(Saved entries)
Lemma sample_accepts : accepts (H := sample_library) (H0 := digest_d) sample_headers sample_env None
  (Surface "GET" "/items" "?n=1" "d" HTTP_ROUTE_TOOL) sample_accepted None.
Proof.
  apply (accepts_route (H := sample_library) (H0 := digest_d) sample_headers sample_env None (Str "get") (Str "/items")
    (Str "?n=1") NoBody Undefined "get" "/items" "?n=1" "d"); by vm_compute.
Qed.

Theorem accepted_request_signed_witness : exists rch,
  text_or (prop "rch" sample_payload) = Ok rch /\
  computeRch (H := digest_d) (http_object (Surface "GET" "/items" "?n=1" "d" HTTP_ROUTE_TOOL)) = Ok rch.
Proof.
  destruct (accepted_request_signed (H := sample_library) (H0 := digest_d) sample_headers sample_env None
    (Surface "GET" "/items" "?n=1" "d" HTTP_ROUTE_TOOL) sample_accepted None sample_accepts)
    as (secret & audience & rch & _ & _ & _ & _ & _ & _ & _ & _ & Hr & Hc & _); [by vm_compute|].
  exists rch. by split.
Defined.

Theorem routed_request_accepted_witness : exists headers,
  buildHttpRouteAuthInfoHeader (H := sample_library) (H0 := secret_host) (H1 := digest_d) sample_req sample_url
    sample_definition Undefined (Str "/items") None 100000 "jti" = Ok headers /\
  verifyHttpRouteAuthInfoFromHeaders (H := sample_library) (H0 := digest_d) headers sample_env (Str "GET") (Str "/items")
    (Str "?n=1") NoBody Undefined None = (Ok sample_accepted, None).
Proof.
  apply (routed_request_accepted (H := sample_library) (H0 := digest_d) (H1 := secret_host) sample_req sample_url
    sample_definition Undefined (Str "/items") None 100000 "jti" sample_auth_info sample_body "agent:repo/bob" sample_input
    sample_payload [7; 7]%N sample_env NoBody "?n=1" None None); by vm_compute.
Defined.

Theorem routed_identity_witness : exists kind roles username,
  kind = "user"%js /\ roles = ["admin"]%js /\
  authInfoFromInvocation sample_payload (Str "h.p.s") = Ok (Some (AuthInfo None
    (Some (AuthUser "alice" username [] roles [])) (Some "user:alice"%js)
    (AuthInvocation "ploinky-router" "user:alice" (Some (AuthParty "user" "user:alice" roles ["chat"]%js))
      [] HTTP_ROUTE_TOOL [] (Some (AuthParty "agent" "user:alice" [] [])) None) None "h.p.s")).
Proof.
  destruct (routed_identity (H0 := digest_d) sample_req "agent:repo/bob" sample_body sample_input 100000 "jti"
    "agent:repo/bob" sample_payload "alice" "h.p.s") as (kind & roles & username & Hk & Hr & Hi & _); [by vm_compute..|].
  vm_compute in Hk. injection Hk as <-. vm_compute in Hr. injection Hr as <-.
  exists "user"%js, ["admin"]%js, username. split; [done|]. split; [done|]. exact Hi.
Defined.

§ **Task directions**:
The full set of entries should appear again, unchanged, line by line.

§ **Exercise solution**:
Lemma sample_accepts : accepts (H := sample_library) (H0 := digest_d) sample_headers sample_env None
  (Surface "GET" "/items" "?n=1" "d" HTTP_ROUTE_TOOL) sample_accepted None.
Proof.
  apply (accepts_route (H := sample_library) (H0 := digest_d) sample_headers sample_env None (Str "get") (Str "/items")
    (Str "?n=1") NoBody Undefined "get" "/items" "?n=1" "d"); by vm_compute.
Qed.

Theorem accepted_request_signed_witness : exists rch,
  text_or (prop "rch" sample_payload) = Ok rch /\
  computeRch (H := digest_d) (http_object (Surface "GET" "/items" "?n=1" "d" HTTP_ROUTE_TOOL)) = Ok rch.
Proof.
  destruct (accepted_request_signed (H := sample_library) (H0 := digest_d) sample_headers sample_env None
    (Surface "GET" "/items" "?n=1" "d" HTTP_ROUTE_TOOL) sample_accepted None sample_accepts)
    as (secret & audience & rch & _ & _ & _ & _ & _ & _ & _ & _ & Hr & Hc & _); [by vm_compute|].
  exists rch. by split.
Defined.

Theorem routed_request_accepted_witness : exists headers,
  buildHttpRouteAuthInfoHeader (H := sample_library) (H0 := secret_host) (H1 := digest_d) sample_req sample_url
    sample_definition Undefined (Str "/items") None 100000 "jti" = Ok headers /\
  verifyHttpRouteAuthInfoFromHeaders (H := sample_library) (H0 := digest_d) headers sample_env (Str "GET") (Str "/items")
    (Str "?n=1") NoBody Undefined None = (Ok sample_accepted, None).
Proof.
  apply (routed_request_accepted (H := sample_library) (H0 := digest_d) (H1 := secret_host) sample_req sample_url
    sample_definition Undefined (Str "/items") None 100000 "jti" sample_auth_info sample_body "agent:repo/bob" sample_input
    sample_payload [7; 7]%N sample_env NoBody "?n=1" None None); by vm_compute.
Defined.

Theorem routed_identity_witness : exists kind roles username,
  kind = "user"%js /\ roles = ["admin"]%js /\
  authInfoFromInvocation sample_payload (Str "h.p.s") = Ok (Some (AuthInfo None
    (Some (AuthUser "alice" username [] roles [])) (Some "user:alice"%js)
    (AuthInvocation "ploinky-router" "user:alice" (Some (AuthParty "user" "user:alice" roles ["chat"]%js))
      [] HTTP_ROUTE_TOOL [] (Some (AuthParty "agent" "user:alice" [] [])) None) None "h.p.s")).
Proof.
  destruct (routed_identity (H0 := digest_d) sample_req "agent:repo/bob" sample_body sample_input 100000 "jti"
    "agent:repo/bob" sample_payload "alice" "h.p.s") as (kind & roles & username & Hk & Hr & Hi & _); [by vm_compute..|].
  vm_compute in Hk. injection Hk as <-. vm_compute in Hr. injection Hr as <-.
  exists "user"%js, ["admin"]%js, username. split; [done|]. split; [done|]. exact Hi.
Defined.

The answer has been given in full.